■ MATERIAL FOR THIS EXERCISE ■

────────

(* ===== verification/Authenticator.v ===== *)
(** * Access tokens (pkg/secrets/clients/conjur/conjur_authenticator.go)

    The choice of the authenticator, the access tokens of each kind with the
    buffers they live in, the client made from a token, and the retriever of
    the entry point, which puts these together. The clients of the
    authenticators and of the Conjur API are parameters; [AuthnClientLaws] says
    where the authenticator's client keeps its token. *)

From S2P Require Import Prelude GoString GoBytes Conjur.
From Stdlib Require Import Ascii.
Open Scope Z_scope.

(** ** The authenticator (conjur_authenticator.go) *)
Inductive authenticator := K8sAuthenticator | JwtAuthenticator
| IamAuthenticator (authnURL : string) | AzureAuthenticator (authnURL : string)
| GcpAuthenticator (authnURL : string).

Inductive authenticator_error := AuthnConfigError | UnsupportedAuthenticator (authnURL : string).

(** [NewConfigFromCustomEnv] of the authenticator client succeeds or not. *)
Definition NewAuthenticator (authn_config : bool) (customEnv : string → string) :
    authenticator_error + authenticator :=
  let authnURL := customEnv "CONJUR_AUTHN_URL" in
  if Contains authnURL "authn-k8s" || Contains authnURL "authn-jwt" then
    if negb authn_config then inl AuthnConfigError
    else if Contains authnURL "authn-k8s" then inr K8sAuthenticator else inr JwtAuthenticator
  else if Contains authnURL "authn-iam" then inr (IamAuthenticator authnURL)
  else if Contains authnURL "authn-azure" then inr (AzureAuthenticator authnURL)
  else if Contains authnURL "authn-gcp" then inr (GcpAuthenticator authnURL)
  else inl (UnsupportedAuthenticator authnURL).

(** The path of the URL that [url.Parse] finds, or an error. *)
Definition parseServiceID (url_path : string → option string) (authnURL authnType : string) :
    option string :=
  match url_path authnURL with
  | None => None
  | Some p =>
      match reverse (filter (λ s, s ≠ "") (Split p "/")) with
      | serviceID :: kind :: _ => if decide (kind = "authn-" +:+ authnType) then Some serviceID else None
      | _ => None
      end
  end.

(** ** Access tokens (conjur_authenticator.go)

    The authenticator client's token lives in a buffer of the heap, which
    [Read] returns without copying it; the calls of the client and of the
    Conjur API client are parameters. *)
Inductive token_error :=
| NoToken | NoAuthenticator | AuthenticateFailed | TokenUnreadable
| BadServiceID | NoClient (err : string) | ClientAuthenticateFailed (err : string).

Abbreviation heap := (gmap positive string).

Record authn_client := mkAuthnClient {
  NewAccessToken : bool;
  NewWithAccessToken : bool;
  AuthenticateWithContext : M heap string unit;
  Read : M heap string positive;
  Delete : heap → heap
}.

(** [make], [copy] and the loop that overwrites the buffer with zeros. *)
Fixpoint zeros (s : string) : string :=
  match s with EmptyString => EmptyString | String _ s' => String "000" (zeros s') end.
Definition copy_and_wipe (tokenData : positive) (h : heap) : positive * heap :=
  let result := fresh (dom h) in
  (result, <[tokenData := zeros (h !!! tokenData)]> (<[result := h !!! tokenData]> h)).

(** The deferred [Delete] comes after the copy. *)
Definition take_token (c : authn_client) (tokenData : positive) : M heap token_error positive :=
  λ h, let '(result, h') := copy_and_wipe tokenData h in (Ret result, Delete c h').

(** [GetAccessToken] of [K8sAuthenticator]. *)
Definition GetAccessToken (c : authn_client) : M heap token_error positive :=
  if negb (NewAccessToken c) then throw NoToken
  else if negb (NewWithAccessToken c) then throw NoAuthenticator
  else
    _ ← on_error (AuthenticateWithContext c) (λ _, throw AuthenticateFailed);
    tokenData ← on_error (Read c) (λ _, throw TokenUnreadable);
    take_token c tokenData.

(** That of [JwtAuthenticator], which has a body of its own. *)
Definition JwtGetAccessToken (c : authn_client) : M heap token_error positive :=
  if negb (NewAccessToken c) then throw NoToken
  else if negb (NewWithAccessToken c) then throw NoAuthenticator
  else
    _ ← on_error (AuthenticateWithContext c) (λ _, throw AuthenticateFailed);
    tokenData ← on_error (Read c) (λ _, throw TokenUnreadable);
    take_token c tokenData.

(** [conjurapi.Config], with what the program sets in it beside the constant
    credential storage. *)
Record client_config := mkClientConfig {
  ApplianceURL : string;
  Account : string;
  JWTHostID : string;
  SSLCert : string;
  AuthnType : string;
  ServiceID : string
}.

(** The constructors of the Conjur API client, with the token or the error of
    [InternalAuthenticate] on the client they make. *)
Record api_clients (Client : Type) := mkClients {
  NewClientFromAWSCredentials : client_config → string + Client;
  NewClientFromAzureCredentials : client_config → string + Client;
  NewClientFromGCPCredentials : client_config → string → string + Client;
  NewClient : client_config → string + Client;
  InternalAuthenticate : Client → string + string
}.
Arguments NewClientFromAWSCredentials {Client} _.
Arguments NewClientFromAzureCredentials {Client} _.
Arguments NewClientFromGCPCredentials {Client} _.
Arguments NewClient {Client} _.
Arguments InternalAuthenticate {Client} _.

Section platforms.
Context {Client : Type} (clients : api_clients Client) (getenv : string → string)
  (url_path : string → option string).

Definition newConjurClientFromConfig (cfg : client_config) : string + Client :=
  if decide (AuthnType cfg = "iam") then NewClientFromAWSCredentials clients cfg
  else if decide (AuthnType cfg = "azure") then NewClientFromAzureCredentials clients cfg
  else if decide (AuthnType cfg = "gcp") then NewClientFromGCPCredentials clients cfg ""
  else NewClient clients cfg.

Definition createConjurClientForAuthenticator (authnURL authnType : string) : token_error + Client :=
  let cfg := mkClientConfig (getenv "CONJUR_APPLIANCE_URL") (getenv "CONJUR_ACCOUNT")
    (getenv "CONJUR_AUTHN_LOGIN") (getenv "CONJUR_SSL_CERTIFICATE") authnType in
  let create serviceID :=
    match newConjurClientFromConfig (cfg serviceID) with
    | inl err => inl (NoClient err)
    | inr client => inr client
    end in
  if decide (authnType = "iam" ∨ authnType = "azure") then
    match parseServiceID url_path authnURL authnType with
    | None => inl BadServiceID
    | Some serviceID => create serviceID
    end
  else create "".

(** The token comes in a new buffer. *)
Definition readToken (client : Client) : M heap token_error positive := λ h,
  match InternalAuthenticate clients client with
  | inl err => (Fail (ClientAuthenticateFailed err), h)
  | inr token => let result := fresh (dom h) in (Ret result, <[result := token]> h)
  end.

Definition IamGetAccessToken (authnURL : string) : M heap token_error positive :=
  match createConjurClientForAuthenticator authnURL "iam" with
  | inl err => throw err
  | inr client => readToken client
  end.
Definition AzureGetAccessToken (authnURL : string) : M heap token_error positive :=
  match createConjurClientForAuthenticator authnURL "azure" with
  | inl err => throw err
  | inr client => readToken client
  end.
Definition GcpGetAccessToken (authnURL : string) : M heap token_error positive :=
  match createConjurClientForAuthenticator authnURL "gcp" with
  | inl err => throw err
  | inr client => readToken client
  end.

(** The method of the interface [ConjurAuthenticator]. *)
Definition access_token (c : authn_client) (authn : authenticator) : M heap token_error positive :=
  match authn with
  | K8sAuthenticator => GetAccessToken c
  | JwtAuthenticator => JwtGetAccessToken c
  | IamAuthenticator authnURL => IamGetAccessToken authnURL
  | AzureAuthenticator authnURL => AzureGetAccessToken authnURL
  | GcpAuthenticator authnURL => GcpGetAccessToken authnURL
  end.
End platforms.

(** ** The retriever with its token (conjur_client.go, conjur_secrets_retriever.go) *)
Inductive client_error := NoClientConfig (err : string) | NoTokenClient (err : string).

(** A client of the Conjur API with its [Cleanup], which may change the heap. *)
Record conjur_client := mkConjurClient {
  client_api : conjur_api;
  client_cleanup : heap → heap
}.

(** [LoadConfig] and [NewClientFromToken] of the Conjur API client; the
    credential storage of the configuration is switched off in between. The
    client gets the token as a string: [string(tokenData)] is a copy of its
    own, which cannot be overwritten. *)
Definition string_of_bytes (tokenData : positive) (h : heap) : positive * heap :=
  let result := fresh (dom h) in (result, <[result := h !!! tokenData]> h).

Definition NewConjurClient {Config} (LoadConfig : string + Config) (without_storage : Config → Config)
    (NewClientFromToken : Config → string → string + conjur_client) (tokenData : positive) :
    M heap client_error conjur_client := λ h,
  match LoadConfig with
  | inl err => (Fail (NoClientConfig err), h)
  | inr config =>
      let '(token, h') := string_of_bytes tokenData h in
      match NewClientFromToken (without_storage config) (h' !!! token) with
      | inl err => (Fail (NoTokenClient err), h')
      | inr client => (Ret client, h')
      end
  end.

Section retriever.
Context (recordedError : string → string) (token : authenticator → M heap token_error positive)
  (NewConjurClient : positive → M heap client_error conjur_client).

(** The deferred function that wipes the token. *)
Definition wipe (accessTokenData : positive) (h : heap) : heap :=
  <[accessTokenData := zeros (h !!! accessTokenData)]> h.

(** [Retrieve] of an authenticator; the client's [Cleanup] is deferred last and
    runs first. *)
Definition retrieve_secrets (authn : authenticator) (o : range_order) (variableIDs : list string) :
    M heap string (gmap string bytes) := λ h,
  match token authn h with
  | (Panic, h1) => (Panic, h1)
  | (Fail _, h1) => (Retrieve recordedError None (λ _, None) o variableIDs, h1)
  | (Ret accessTokenData, h1) =>
      let fetch client := Retrieve recordedError (Some (h1 !!! accessTokenData)) (λ _, client) o variableIDs in
      match NewConjurClient accessTokenData h1 with
      | (Panic, h2) => (Panic, wipe accessTokenData h2)
      | (Fail _, h2) => (fetch None, wipe accessTokenData h2)
      | (Ret client, h2) =>
          (fetch (Some (client_api client)), wipe accessTokenData (client_cleanup client h2))
      end
  end.

(** [secretRetriever] of entrypoint.go over [NewAuthenticator] and
    [NewSecretRetriever]. *)
Definition secretRetriever (authn_config : bool) (customEnv : string → string) :
    authenticator_error + (range_order → list string → M heap string (gmap string bytes)) :=
  match NewAuthenticator authn_config customEnv with
  | inl err => inl err
  | inr authn => inr (retrieve_secrets authn)
  end.
End retriever.

(** ** Where the token is *)

(** The client has its token in the one buffer that it hands out, and deleting
    it makes no new copy. *)
Class AuthnClientLaws (c : authn_client) := {
  one_copy h h1 h2 b :
    AuthenticateWithContext c h = (Ret tt, h1) → Read c h1 = (Ret b, h2) →
    is_Some (h2 !! b) ∧ ∀ l, l ≠ b → h2 !! l = h !! l;
  delete_wipes h l t : Delete c h !! l = Some t → h !! l = Some t ∨ t = zeros t
}.




Section wiping.
Context {Client : Type} (clients : api_clients Client) (getenv : string → string)
  (url_path : string → option string) (c : authn_client) `{!AuthnClientLaws c}.
#[local] Abbreviation token := (access_token clients getenv url_path c).




End wiping.

(** An authenticator client that keeps its token in one place. *)
Definition sim_authn : authn_client :=
  mkAuthnClient true true (λ h, (Ret tt, <[1%positive := "token"]> h)) (λ h, (Ret 1%positive, h))
    (delete 1%positive).

#[export] Instance sim_authn_laws : AuthnClientLaws sim_authn.
Proof.
  split; cbn.
  - intros h h1 h2 b [= <-] [= <- <-]. rewrite lookup_insert_eq. split; [by eexists|].
    intros l Hl. by rewrite lookup_insert_ne.
  - intros h l t [_ Ht]%lookup_delete_Some. by left.
Qed.

(** A cloud that hands out no clients. *)
Definition sim_clients : api_clients Empty_set :=
  mkClients _ (λ _, inl "none") (λ _, inl "none") (λ _ _, inl "none") (λ _, inl "none") (λ c : Empty_set, match c with end).



(** ** Properties *)


(** A client of the Conjur API over a server without variables. *)
Definition sim_client : conjur_client :=
  mkConjurClient (mkApi true (λ _, inl "none") (λ _, inl "none") (λ _ _, inl "none")) id.
Definition sim_new_client : positive → M heap client_error conjur_client :=
  NewConjurClient (Config := unit) (inr tt) id (λ _ _, inr sim_client).


(** The string that the client of the Conjur API gets is a copy of the token
    that nothing overwrites. *)
Theorem token_string_stays :
  let token := access_token sim_clients (λ _, "") (λ _, None) sim_authn in
  let run := retrieve_secrets id token sim_new_client JwtAuthenticator canonical_order ["db/pw"] ∅ in
  run.2 !! 2%positive = Some (zeros "token") ∧ run.2 !! 3%positive = Some "token" ∧
  size run.2 = 2%nat.
Proof. cbv zeta. split_and!; vm_compute; reflexivity. Qed.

────────

■ WHAT THIS TASK INVOLVES ■
Within the material above, the line with "match reverse (filter" opens the range and the line with "(** That of" closes it; reproduce that range word for word.

■ RESULT OF THIS EXERCISE ■
      match reverse (filter (λ s, s ≠ "") (Split p "/")) with
      | serviceID :: kind :: _ => if decide (kind = "authn-" +:+ authnType) then Some serviceID else None
      | _ => None
      end
  end.

(** ** Access tokens (conjur_authenticator.go)

    The authenticator client's token lives in a buffer of the heap, which
    [Read] returns without copying it; the calls of the client and of the
    Conjur API client are parameters. *)
Inductive token_error :=
| NoToken | NoAuthenticator | AuthenticateFailed | TokenUnreadable
| BadServiceID | NoClient (err : string) | ClientAuthenticateFailed (err : string).

Abbreviation heap := (gmap positive string).

Record authn_client := mkAuthnClient {
  NewAccessToken : bool;
  NewWithAccessToken : bool;
  AuthenticateWithContext : M heap string unit;
  Read : M heap string positive;
  Delete : heap → heap
}.

(** [make], [copy] and the loop that overwrites the buffer with zeros. *)
Fixpoint zeros (s : string) : string :=
  match s with EmptyString => EmptyString | String _ s' => String "000" (zeros s') end.
Definition copy_and_wipe (tokenData : positive) (h : heap) : positive * heap :=
  let result := fresh (dom h) in
  (result, <[tokenData := zeros (h !!! tokenData)]> (<[result := h !!! tokenData]> h)).

(** The deferred [Delete] comes after the copy. *)
Definition take_token (c : authn_client) (tokenData : positive) : M heap token_error positive :=
  λ h, let '(result, h') := copy_and_wipe tokenData h in (Ret result, Delete c h').

(** [GetAccessToken] of [K8sAuthenticator]. *)
Definition GetAccessToken (c : authn_client) : M heap token_error positive :=
  if negb (NewAccessToken c) then throw NoToken
  else if negb (NewWithAccessToken c) then throw NoAuthenticator
  else
    _ ← on_error (AuthenticateWithContext c) (λ _, throw AuthenticateFailed);
    tokenData ← on_error (Read c) (λ _, throw TokenUnreadable);
    take_token c tokenData.

(** That of [JwtAuthenticator], which has a body of its own. *)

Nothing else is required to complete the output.